Validasi metode analisis merupakan elemen penting dari kontrol kualitas, karena validasi memberikan jaminan bawah hasil pengukuran analisisnya akurat, spesifik, dapat reprodusibel, dan toleran terhadap kisaran analit yang akan dianalisis. Penetlitian ini bertujuan untuk menetapkan validasi metode analisis kadar andrografolid dalam sediaan tablet menggunakan metode kromatografi cair kinerja tinggi (KCKT) dengan menggunakan kolom C-18 (4,6 mm × 150 mm; 5 µm), fase gerak metanol : air (65:35), dengan kecepatan alir 1,0 mL/menit dan pada panjang gelombang 224 nm. Parameter validasi metode analisis yang ditentukan pada penelititan ini yaitu linieritas dan rentang, batas deteksi, batas kuantiasis, akurasi, dan presisi. Hasil penelitian menunjukan koefisien kolerasi yaitu 0,9999, rentang konsentrasi 10 ppm – 100 ppm, batas deteksi 2,52 ppm, batas kuantitasi 7,63 ppm, akurasi 100,60%, dan presisi 100,72%. Berdasarkan hasil penelitian, semua parameter validasi memenuhi persyaratan yang ditetapkan sehingga metode KCKT hasil penelitian ini dapat diaplikasikan untuk penetapan kadar andrografolid dalam sediaan tablet. --- Method validation is an essential element of quality control, as it ensures that the results of the analytical measurements are accurate, specific, reproducible, and tolerant to the range of analytes to be analyzed.
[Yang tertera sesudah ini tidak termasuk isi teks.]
Lemma SyncStatus_there id st c m :
  still_there id c m -> still_there id c (snd (Manager_SyncStatus id st m)).
Proof.
  intros (Hwf & c' & Hat & Hcl & Hsp). unfold Manager_SyncStatus. destruct (negb _); [by split; eauto|].
  unfold mbind, ST_bind, gets, Manager_Get. unfold capsule_at in Hat. destruct (Store_Get id (m_store m)) as [p|] eqn:Hp; [|done].
  pose proof (assign_and_save_spec (m_store m) id p c' (set_Status st) Hwf Hp Hat eq_refl) as Hs. unfold on_store.
  destruct (assign_and_save _ _ _) as [r s']. destruct Hs as (Hwf' & _ & [t Ht] & _).
  destruct r; (split; [exact Hwf'|]); eexists; (split; [exact Ht|done]).
Qed.

Lemma AssignReplica_hosts id rid node c m :
  still_there id c m -> node <> "" ->
  node ∈ NodesRunningCapsule (snd (Manager_AssignReplica id rid node m)) (c_ClusterID c) (cs_Name (c_Spec c)).
Proof.
  intros (Hwf & c' & Hat & Hcl & Hsp) Hne. rewrite Manager_AssignReplica_unfold. unfold capsule_at in Hat.
  unfold Manager_Get. destruct (Store_Get id (m_store m)) as [p|] eqn:Hp; [|done]. unfold time_Now.
  set (s1 := Build_Store _ _ _ _ _). set (now := st_clock _ _).
  pose proof (assign_and_save_spec s1 id p c' (assign_replica_in rid node now) Hwf Hp Hat eq_refl) as Hs.
  destruct (assign_and_save _ _ _) as [r s']. destruct Hs as (Hwf' & _ & [t Ht] & _).
  destruct (assign_slot_hosts rid node now (c_Replicas c')) as (rr & Hrr & Hn).
  apply elem_of_NodesRunning; [exact Hwf'|]. exists id, (set_UpdatedAt t (assign_replica_in rid node now c')), rr.
  split; [exact Ht|]. split_and!; try done. simpl. congruence.
Qed.

Lemma NodesRunning_equiv m1 m2 cl name : m1 ≡ m2 -> NodesRunningCapsule m1 cl name = NodesRunningCapsule m2 cl name.
Proof. intros (Hh & Hc & _). unfold NodesRunningCapsule, Manager_List, Store_List, cached, deref. by rewrite Hh, Hc. Qed.

Lemma still_there_equiv id c m1 m2 : m1 ≡ m2 -> still_there id c m1 -> still_there id c m2.
Proof. intros (Hh & Hc & _). unfold still_there, store_wf, capsule_at, Store_Get, deref. by rewrite Hh, Hc. Qed.

(** C12: recording the outcome of an election keeps replicas apart:
    once a won or lost election has named a winner for one replica, the
    winner is excluded from electing itself for any replica of a capsule of
    that name, in every view that has recorded the outcome. *)
Theorem handler_winner_excluded h id rid winner c ev t score n c'
    (Hwf : store_wf (m_store (h_manager h))) (Hc : capsule_at (m_store (h_manager h)) id = Some c)
    (Hev : ev = EvElectionWon t id rid (c_ClusterID c) score winner \/ ev = EvElectionLost t id rid (c_ClusterID c) winner)
    (Hne : winner <> "") (Hn : NodeID n = winner) (Hcl : ClusterPath n = c_ClusterID c)
    (Hname : cs_Name (c_Spec c') = cs_Name (c_Spec c)) :
  Reason (IsEligible c' n (Some (NodesRunningCapsule (h_manager (snd (on_event ev h)))))) = ineligibilityExcluded.
Proof.
  assert (Hth : still_there id c (h_manager h)) by (split; eauto). clear Hwf Hc.
  apply running_excluded. rewrite Hn, Hcl, Hname. destruct Hev as [->| ->]; simpl.
  - unfold handleElectionWon, mbind, ST_bind. pose proof (call_manager_manager (Manager_AssignReplica id rid winner) h) as [Hm _].
    destruct (call_manager _ h) as [r h']. simpl in *. rewrite (NodesRunning_equiv _ _ _ _ Hm). by apply AssignReplica_hosts.
  - unfold handleElectionLost, mbind, ST_bind. pose proof (call_manager_manager (Manager_SyncStatus id capsuleStatusAssigned) h) as [Hm _].
    destruct (call_manager _ h) as [r h1]. simpl in Hm. apply (SyncStatus_there _ capsuleStatusAssigned), (still_there_equiv _ _ _ _ (symmetry Hm)) in Hth.
    rewrite (proj2 (String.eqb_neq _ _) Hne). simpl.
    pose proof (call_manager_manager (Manager_AssignReplica id rid winner) h1) as [Hm1 _].
    destruct (call_manager _ h1) as [r1 h']. simpl in *. rewrite (NodesRunning_equiv _ _ _ _ Hm1). by apply AssignReplica_hosts.
Qed.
This research aimed to establish the validation of the analysis method for the determination of andrographolide content in tablet formulations using High-Performance Liquid Chromatography (HPLC) with a C-18 column (4.6 mm × 150 mm; 5 µm), mobile phase of methanol:water (65:35), flow rate of 1.0 mL/min, and detection wavelength of 224 nm. The method validation parameters determined in this study include linearity and range, detection limit, quantitation limit, accuracy, and precision. The research results showed a correlation coefficient of 0.9999, concentration range of 10 ppm to 100 ppm, detection limit of 2.52 ppm, quantitation limit of 7.63 ppm, accuracy of 100.60%, and precision of 100.72%. Based on the research findings, all validation parameters met the specified requirements, indicating that the HPLC method established in this study can be applied for the determination of andrographolide content in tablet formulations.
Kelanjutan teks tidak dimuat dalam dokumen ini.